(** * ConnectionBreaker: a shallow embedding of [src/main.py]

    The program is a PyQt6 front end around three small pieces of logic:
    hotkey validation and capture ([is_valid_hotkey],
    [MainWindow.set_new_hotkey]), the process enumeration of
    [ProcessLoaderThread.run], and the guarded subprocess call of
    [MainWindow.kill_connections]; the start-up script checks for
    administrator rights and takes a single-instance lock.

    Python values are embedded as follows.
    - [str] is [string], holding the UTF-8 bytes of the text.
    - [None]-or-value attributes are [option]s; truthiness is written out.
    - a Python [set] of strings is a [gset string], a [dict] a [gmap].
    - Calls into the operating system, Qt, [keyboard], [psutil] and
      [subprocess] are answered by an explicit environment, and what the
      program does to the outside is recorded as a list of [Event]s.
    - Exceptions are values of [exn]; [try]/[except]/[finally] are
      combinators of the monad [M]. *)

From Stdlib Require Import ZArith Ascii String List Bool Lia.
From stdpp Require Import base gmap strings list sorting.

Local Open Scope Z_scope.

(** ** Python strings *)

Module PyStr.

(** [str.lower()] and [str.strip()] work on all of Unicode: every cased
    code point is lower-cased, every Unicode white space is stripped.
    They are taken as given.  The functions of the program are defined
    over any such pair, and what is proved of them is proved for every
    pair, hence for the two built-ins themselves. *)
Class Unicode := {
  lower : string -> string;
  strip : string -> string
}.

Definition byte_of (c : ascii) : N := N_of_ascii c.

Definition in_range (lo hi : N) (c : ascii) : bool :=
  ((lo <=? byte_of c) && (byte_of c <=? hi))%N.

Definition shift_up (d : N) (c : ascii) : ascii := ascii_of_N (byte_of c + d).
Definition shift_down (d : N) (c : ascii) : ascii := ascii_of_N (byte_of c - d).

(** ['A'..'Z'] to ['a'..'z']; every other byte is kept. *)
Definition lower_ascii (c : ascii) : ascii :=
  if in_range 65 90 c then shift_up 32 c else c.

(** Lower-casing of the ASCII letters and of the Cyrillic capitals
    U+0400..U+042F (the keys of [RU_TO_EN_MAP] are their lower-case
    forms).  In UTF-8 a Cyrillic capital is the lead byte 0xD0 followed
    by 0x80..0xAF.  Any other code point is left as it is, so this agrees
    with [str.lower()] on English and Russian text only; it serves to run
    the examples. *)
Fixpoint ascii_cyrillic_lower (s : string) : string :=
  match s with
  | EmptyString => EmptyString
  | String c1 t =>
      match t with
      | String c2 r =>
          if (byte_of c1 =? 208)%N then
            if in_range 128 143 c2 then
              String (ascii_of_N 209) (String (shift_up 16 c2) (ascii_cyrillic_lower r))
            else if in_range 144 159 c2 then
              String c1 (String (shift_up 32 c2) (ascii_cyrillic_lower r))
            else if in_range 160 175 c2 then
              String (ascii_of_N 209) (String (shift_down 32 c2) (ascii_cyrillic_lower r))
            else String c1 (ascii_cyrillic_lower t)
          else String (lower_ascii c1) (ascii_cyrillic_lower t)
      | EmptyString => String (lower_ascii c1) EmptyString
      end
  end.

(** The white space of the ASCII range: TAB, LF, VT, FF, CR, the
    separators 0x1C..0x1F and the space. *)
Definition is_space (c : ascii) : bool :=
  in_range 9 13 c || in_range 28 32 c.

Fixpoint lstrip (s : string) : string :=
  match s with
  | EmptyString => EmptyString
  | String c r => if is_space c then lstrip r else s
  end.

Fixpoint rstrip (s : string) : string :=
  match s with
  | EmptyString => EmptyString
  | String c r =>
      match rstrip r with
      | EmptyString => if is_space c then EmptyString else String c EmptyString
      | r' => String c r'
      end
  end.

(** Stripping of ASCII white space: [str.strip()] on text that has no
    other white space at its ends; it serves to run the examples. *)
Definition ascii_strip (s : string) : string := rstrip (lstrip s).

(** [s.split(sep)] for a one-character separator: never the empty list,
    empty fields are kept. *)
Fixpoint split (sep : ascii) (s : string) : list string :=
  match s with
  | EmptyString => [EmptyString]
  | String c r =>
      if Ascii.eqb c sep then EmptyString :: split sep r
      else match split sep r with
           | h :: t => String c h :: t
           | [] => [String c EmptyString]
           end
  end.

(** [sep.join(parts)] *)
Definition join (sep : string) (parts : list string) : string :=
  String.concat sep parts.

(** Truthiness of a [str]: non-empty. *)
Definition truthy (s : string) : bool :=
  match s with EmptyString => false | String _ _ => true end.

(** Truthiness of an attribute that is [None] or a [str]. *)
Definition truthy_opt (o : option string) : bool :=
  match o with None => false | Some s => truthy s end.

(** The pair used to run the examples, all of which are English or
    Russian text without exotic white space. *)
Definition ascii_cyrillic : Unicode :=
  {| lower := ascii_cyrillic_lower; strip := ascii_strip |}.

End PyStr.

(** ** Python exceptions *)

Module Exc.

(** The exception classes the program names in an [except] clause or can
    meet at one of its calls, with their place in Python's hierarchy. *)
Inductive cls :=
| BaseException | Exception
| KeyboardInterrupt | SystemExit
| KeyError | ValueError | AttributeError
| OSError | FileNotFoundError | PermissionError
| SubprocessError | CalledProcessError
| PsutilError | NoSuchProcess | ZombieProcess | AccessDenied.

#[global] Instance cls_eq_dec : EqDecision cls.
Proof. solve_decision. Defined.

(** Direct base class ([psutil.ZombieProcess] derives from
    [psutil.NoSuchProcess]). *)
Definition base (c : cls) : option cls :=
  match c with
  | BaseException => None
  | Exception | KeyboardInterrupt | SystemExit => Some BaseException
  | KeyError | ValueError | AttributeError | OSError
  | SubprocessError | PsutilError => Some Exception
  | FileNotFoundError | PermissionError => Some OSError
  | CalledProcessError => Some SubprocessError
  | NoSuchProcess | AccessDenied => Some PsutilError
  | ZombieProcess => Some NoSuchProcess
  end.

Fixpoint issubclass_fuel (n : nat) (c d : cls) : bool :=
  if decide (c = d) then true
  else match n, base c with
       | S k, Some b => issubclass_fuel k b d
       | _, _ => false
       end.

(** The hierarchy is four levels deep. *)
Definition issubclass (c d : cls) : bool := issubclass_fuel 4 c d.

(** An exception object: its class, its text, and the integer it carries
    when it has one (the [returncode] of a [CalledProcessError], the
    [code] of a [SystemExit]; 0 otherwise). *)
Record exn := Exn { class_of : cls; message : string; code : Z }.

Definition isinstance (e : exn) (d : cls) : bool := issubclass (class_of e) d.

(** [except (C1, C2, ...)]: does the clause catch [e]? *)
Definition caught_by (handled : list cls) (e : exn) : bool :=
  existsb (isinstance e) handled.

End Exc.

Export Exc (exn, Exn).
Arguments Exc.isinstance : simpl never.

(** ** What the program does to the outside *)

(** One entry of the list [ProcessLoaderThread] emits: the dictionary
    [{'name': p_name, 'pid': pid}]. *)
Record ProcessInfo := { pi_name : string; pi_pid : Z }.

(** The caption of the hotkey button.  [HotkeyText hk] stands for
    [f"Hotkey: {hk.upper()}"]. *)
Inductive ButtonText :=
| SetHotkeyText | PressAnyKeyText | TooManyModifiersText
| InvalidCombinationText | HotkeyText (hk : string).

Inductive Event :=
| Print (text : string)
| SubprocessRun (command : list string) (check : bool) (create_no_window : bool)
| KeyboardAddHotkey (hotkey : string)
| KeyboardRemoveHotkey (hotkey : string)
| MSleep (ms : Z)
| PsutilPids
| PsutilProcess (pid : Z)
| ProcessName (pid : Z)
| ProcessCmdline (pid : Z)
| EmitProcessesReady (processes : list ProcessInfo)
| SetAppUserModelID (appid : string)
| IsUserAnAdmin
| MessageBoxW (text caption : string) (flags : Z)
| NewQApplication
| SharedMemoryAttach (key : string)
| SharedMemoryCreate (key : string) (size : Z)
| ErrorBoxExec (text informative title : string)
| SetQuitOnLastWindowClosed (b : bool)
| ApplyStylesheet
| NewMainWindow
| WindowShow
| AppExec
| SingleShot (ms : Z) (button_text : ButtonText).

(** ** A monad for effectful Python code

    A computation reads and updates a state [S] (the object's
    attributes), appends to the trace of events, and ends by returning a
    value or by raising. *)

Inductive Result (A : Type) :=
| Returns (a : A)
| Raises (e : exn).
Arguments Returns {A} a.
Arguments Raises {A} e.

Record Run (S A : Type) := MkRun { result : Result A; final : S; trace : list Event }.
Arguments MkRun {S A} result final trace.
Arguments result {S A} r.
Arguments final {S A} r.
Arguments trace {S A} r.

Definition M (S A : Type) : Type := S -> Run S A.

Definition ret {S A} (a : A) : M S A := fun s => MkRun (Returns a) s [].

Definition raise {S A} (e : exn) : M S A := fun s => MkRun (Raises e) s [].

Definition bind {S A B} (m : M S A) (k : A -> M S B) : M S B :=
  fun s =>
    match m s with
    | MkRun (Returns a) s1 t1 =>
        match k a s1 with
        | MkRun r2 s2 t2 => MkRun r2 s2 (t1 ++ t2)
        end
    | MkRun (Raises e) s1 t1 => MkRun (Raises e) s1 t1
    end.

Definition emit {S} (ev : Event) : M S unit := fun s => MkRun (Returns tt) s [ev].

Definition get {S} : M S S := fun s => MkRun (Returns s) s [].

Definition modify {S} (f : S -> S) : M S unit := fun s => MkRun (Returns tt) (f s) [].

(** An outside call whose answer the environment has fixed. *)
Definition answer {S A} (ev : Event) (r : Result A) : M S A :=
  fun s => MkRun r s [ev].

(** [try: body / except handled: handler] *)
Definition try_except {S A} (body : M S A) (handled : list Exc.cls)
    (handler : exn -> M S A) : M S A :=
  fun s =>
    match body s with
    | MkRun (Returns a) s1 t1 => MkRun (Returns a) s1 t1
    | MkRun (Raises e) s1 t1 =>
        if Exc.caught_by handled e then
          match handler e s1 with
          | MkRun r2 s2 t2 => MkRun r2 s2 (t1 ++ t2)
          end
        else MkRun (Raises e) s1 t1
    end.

■ What you should do: All that is wanted is a faithful reproduction of the line above with "match s with EmptyString", the line with "(** The pair", and every line in between.

■ Answer to this task:
  match s with EmptyString => false | String _ _ => true end.

(** Truthiness of an attribute that is [None] or a [str]. *)
Definition truthy_opt (o : option string) : bool :=
  match o with None => false | Some s => truthy s end.

(** The pair used to run the examples, all of which are English or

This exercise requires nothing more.